By Artsvi Bakhchinyan
Special to the Mirror-Spectator
YEREVAN/NEW YORK — Torkom Movsesiyan is a dancer and cultural ambassador of the arts. His cultural organization, Torkomada, envisions dance to be an important but neglected diplomatic tool in cultural diplomacy versus more conventional methods that have failed. His dance projects are an original contribution to the world of art and diplomacy, and recipients of the Upper Manhattan Empowerment Zone Grant, the Creative Engagement grant, the Brooklyn Arts Fund grant, and the CUNY Dance Initiative Residency at the LaGuardia Performing Arts Center. The New York Foundation for the Arts named him a renaissance artist with extraordinary abilities: a college professor, actor, dancer, singer, cultural ambassador, scholar and polyglot. He lectures on the Armenian Genocide at universities, and Cambridge University Publishers published his 2016 book essay, The Armenian Holocaust and International Law, in Dr. Klein’s Society Emerging from Conflicts. He holds an honors BA in international studies and MA in international relations. Torkomada is starting academic courses on Raqs Sharqi and cultural diplomacy.
What is required for a man to be engaged in that profession?

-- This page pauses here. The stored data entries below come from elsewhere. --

(** X7: two texts joined by a code unit neither pattern can match, a
    semicolon for one, are checked apart: each check fails on the joined text
    exactly when it fails on one of the two. *)
Theorem separator_splits_checks (c : code_unit) (s1 s2 : jsstring) :
  isSeparator c = true ->
  exists thin1 overhang1 thin2 overhang2 : bool,
    validatePhysics s1 = reportOf thin1 overhang1 /\
    validatePhysics s2 = reportOf thin2 overhang2 /\
    validatePhysics (s1 ++ c :: s2) =
      reportOf (thin1 || thin2) (overhang1 || overhang2).
Proof.
  unfold isSeparator. intro H.
  apply andb_true_iff in H as [H1 H2]. apply negb_true_iff in H1, H2.
  exists (test thinWallsPattern s1), (test complexOverhangsPattern s1),
    (test thinWallsPattern s2), (test complexOverhangsPattern s2).
  rewrite !validatePhysics_reportOf.
  rewrite (@test_cut thinWallsPattern c s1 s2 H1),
    (@test_cut complexOverhangsPattern c s1 s2 H2). auto.
Qed.

Lemma separator_splits_checks_witness :
  isSeparator 59%N = true /\
  validatePhysics (utf16 "cube([10, 10, 0.5])" ++ 59%N :: utf16 "sphere(5)") =
    reportOf true false.
Proof.
  split; [reflexivity |].
  destruct (@separator_splits_checks 59%N (utf16 "cube([10, 10, 0.5])")
              (utf16 "sphere(5)") eq_refl)
    as (t1 & o1 & t2 & o2 & E1 & E2 & E).
  transitivity (reportOf (t1 || t2) (o1 || o2)); [exact E |].
  vm_compute in E1. vm_compute in E2.
  destruct t1, o1, t2, o2; try discriminate E1; try discriminate E2.
  reflexivity.
Defined.

(** A line feed is white space and no separator: a failing fragment may run
    over several lines. *)
Example line_feed_inside :
  isSeparator 10%N = false /\
  test thinWallsPattern (utf16 "cube([10," ++ 10%N :: utf16 "10,0.5]") = true.
Proof. split; vm_compute; reflexivity. Qed.
Ltac run_editor :=
  unfold blur, focus, receiveProps, componentWillReceiveProps, onEvent,
    onBeforeChange, onChange, setState, cacheState, lift, bind, get, call,
    ret, modify, getState in *;
  simpl in *.

(** ** The order of the hooks *)

Lemma hook_calls_sorted sel mk (h : Handle) (plugins : list Plugin) :
  (forall j s, call_index (mk j s : Call) = Some j) ->
  forall i state,
    StronglySorted earlier (hook_calls sel mk h plugins i state)
    /\ Forall (fun c => exists j, call_index c = Some j /\ i <= j)
         (hook_calls sel mk h plugins i state).
Proof.
  intros Hmk. induction plugins as [|plugin rest IH]; intros i state; simpl.
  - split; constructor.
  - assert (Hnext : forall s,
      StronglySorted earlier (hook_calls sel mk h rest (S i) s)
      /\ Forall (fun c => exists j, call_index c = Some j /\ i <= j)
           (hook_calls sel mk h rest (S i) s)
      /\ Forall (earlier (mk i state)) (hook_calls sel mk h rest (S i) s)).
    { intros s. destruct (IH (S i) s) as [Hsorted Hidx].
      split; [assumption|]. split.
      - eapply Forall_impl; [|exact Hidx].
        intros c (j & Hj & Hle). exists j. split; [assumption|lia].
      - eapply Forall_impl; [|exact Hidx].
        intros c (j & Hj & Hle). unfold earlier. rewrite Hmk, Hj. lia. }
    destruct (sel plugin) as [hook|].
    + assert (Hhead : exists j, call_index (mk i state) = Some j /\ i <= j)
        by (exists i; split; [apply Hmk|lia]).
      destruct (hook state h) as [[state'|]|err].
      * destruct (Hnext state') as (Hsorted & Hidx & Hearlier).
        split; constructor; assumption.
      * destruct (Hnext state) as (Hsorted & Hidx & Hearlier).
        split; constructor; assumption.
      * split; repeat constructor. exact Hhead.
    + destruct (Hnext state) as (Hsorted & Hidx & _). now split.
Qed.

(** [onBeforeChange] only computes: whatever the state and the plugins, it
    leaves the editor as it was (the cache and [this.state] included), it
    calls nothing but [onBeforeChange] hooks, and it calls them in the order
    of the plugin list, each plugin's at most once. *)
Theorem onBeforeChange_only_computes (this : Editor) (state : State) :
  after (onBeforeChange state this) = this
  /\ Forall (fun c => exists i s, c = PluginBeforeChange i s)
       (calls (onBeforeChange state this))
  /\ StronglySorted earlier (calls (onBeforeChange state this)).
Proof.
  destruct (js_eq_undef state (getState this)) eqn:Hguard.
  - rewrite (onBeforeChange_same this state Hguard). simpl.
    repeat split; constructor.
  - rewrite (onBeforeChange_run this state Hguard). simpl.
    repeat split.
    + apply hook_calls_kind. intros i s. now exists i, s.
    + apply hook_calls_sorted. reflexivity.
Qed.
(** Once the client resolves, the loop finishes within
    [maxRetry - retryCount + 1] passes; the rounds it adds form a trace, and
    outside synchronous mode it leaves the request log alone and starts the
    feedback calls of the failed attempts. *)
Lemma Retry_loop_resolved : forall n req rc mr (w w1 : World E) done c,
  getApnsClient E (Cfg req) req w = (Ok c, w1) ->
  (Z.to_nat (mr - rc) < n)%nat ->
  exists run new,
    Retry_loop E n req rc mr w done = Some run /\
    outcome run = Ok tt /\
    rounds run = (done ++ new)%list /\
    loop_trace (Tokens req) rc mr new /\
    (Sync (Core (Cfg req)) = false ->
     RequestLog (final run) = RequestLog w /\
     FeedbackCalls (final run)
     = (FeedbackCalls w ++
        if nonempty (FeedbackURL (Core (Cfg req)))
        then feedback_calls E req new else [])%list).
Proof.
  induction n as [| n IH]; intros req rc mr w w1 done c Hget Hfuel; [lia |].
  cbn [Retry_loop]. rewrite Hget.
  destruct (dispatch E req c
              (GetIOSNotification (mapstructure_Decode E) req)
              (Tokens req) (w1, [])) as [[w2 nt] atts] eqn:Hd.
  pose proof (dispatch_round E _ _ _ _ _ _ _ _ _ Hd) as (Htok & Hnt & Hcl).
  pose proof (dispatch_feedback E _ _ _ _ _ _ _ _ _ Hd) as Hfb.
  pose proof (getApnsClient_frame E (Cfg req) req w) as Hframe.
  rewrite Hget in Hframe. cbn [snd] in Hframe.
  destruct Hframe as (_ & _ & _ & Hrl & Hfc & _).
  cbn [app] in Hnt.
  set (r := {| attempts := atts; newTokens := nt |}).
  destruct (nonempty_list nt && (rc <? mr)) eqn:Hc.
  - assert (Hlt : rc < mr).
    { apply andb_true_iff in Hc. destruct Hc as [_ Hc].
      now apply Z.ltb_lt in Hc. }
    assert (Hw2 : ApnsClient w2 <> None).
    { rewrite Hcl. erewrite getApnsClient_Ok by eassumption. discriminate. }
    destruct (getApnsClient_again E (Cfg req) req w w1 w2 c nt Hget Hw2)
      as (c' & w3 & Hget').
    destruct (IH (set_Tokens req nt) (rc + 1) mr w2 w3 (done ++ [r])%list c')
      as (run & new & Hrun & Hout & Hrounds & Htrace & Hfeed);
      [exact Hget' | lia |].
    exists run, (r :: new). subst r.
    split; [exact Hrun |]. split; [exact Hout |].
    split; [rewrite Hrounds, <- app_assoc; reflexivity |].
    split.
    + unfold round_tokens. cbn [loop_trace attempts newTokens].
      rewrite Hc. repeat split; assumption.
    + intros Hs. destruct (Hfeed Hs) as [Hr Hf].
      destruct (Hfb Hs) as [Hr2 Hf2]. split; [congruence |].
      cbn [Cfg set_Tokens] in Hf. rewrite Hf, Hf2, Hfc.
      cbn [feedback_calls attempts newTokens].
      destruct (nonempty (FeedbackURL (Core (Cfg req)))).
      * rewrite <- app_assoc. reflexivity.
      * rewrite !app_nil_r. reflexivity.
  - exists {| outcome := Ok tt; final := w2; rounds := (done ++ [r])%list |},
      [r].
    subst r.
    split; [reflexivity |]. split; [reflexivity |].
    split; [reflexivity |]. split.
    + unfold round_tokens. cbn [loop_trace attempts newTokens].
      rewrite Hc. repeat split; assumption.
    + intros Hs. destruct (Hfb Hs) as [Hr2 Hf2]. cbn [final].
      split; [congruence |].
      rewrite Hf2, Hfc. cbn [feedback_calls attempts newTokens].
      rewrite app_nil_r. reflexivity.
Qed.

End LoopProperties.

(** * Properties of PushToIOS *)

Section PushToIOSProperties.

Variable E : Externals.

Lemma Retry_adjust_sync req :
  Retry (adjust_sync E req) = Retry req /\
  Tokens (adjust_sync E req) = Tokens req /\
  Ios (Cfg (adjust_sync E req)) = Ios (Cfg req) /\
  FeedbackURL (Core (Cfg (adjust_sync E req))) = FeedbackURL (Core (Cfg req)) /\
  Sync (Core (Cfg (adjust_sync E req)))
  = Sync (Core (Cfg req)) && IsLocalQueue E (Engine (Queue (Cfg req))).
Proof.
  unfold adjust_sync.
  destruct (Sync (Core (Cfg req))) eqn:Hs;
    destruct (IsLocalQueue E (Engine (Queue (Cfg req)))) eqn:Hq;
    cbn; rewrite ?Hs; repeat split; reflexivity.
Qed.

Unfortunately, we alive in a world full of stereotypes and hypocrisy, where everyone must fit a certain norm in order to be considered normal. Despite that, if one makes the effort to look beyond these limiting stereotypes, one can realize that the profession of a belly dancer is as normal as any other. Although the term belly dance is more popularly used in the media, in its native origins this ancient art form is often called in Arabic raqs sharqi – meaning Eastern dance. In another sense, the terminology belly dance or la danse du ventre is vague because it not only involves the “belly,” but also the hips, torso, arms, and abdominal muscles. In Arabic culture, the art of raqs sharqi is unisex because it is a social dance similar to other folk dances: merengue from the Dominican Republic, kathak from India or kochari from Armenia. Similar to other unisex dance styles, a male raqs sharqi performer must possess many qualities, some of which are stamina, energy, fluidity, hip movement vocabulary, and graceful arms.
Please tell us how your passion for raqs sharqi began.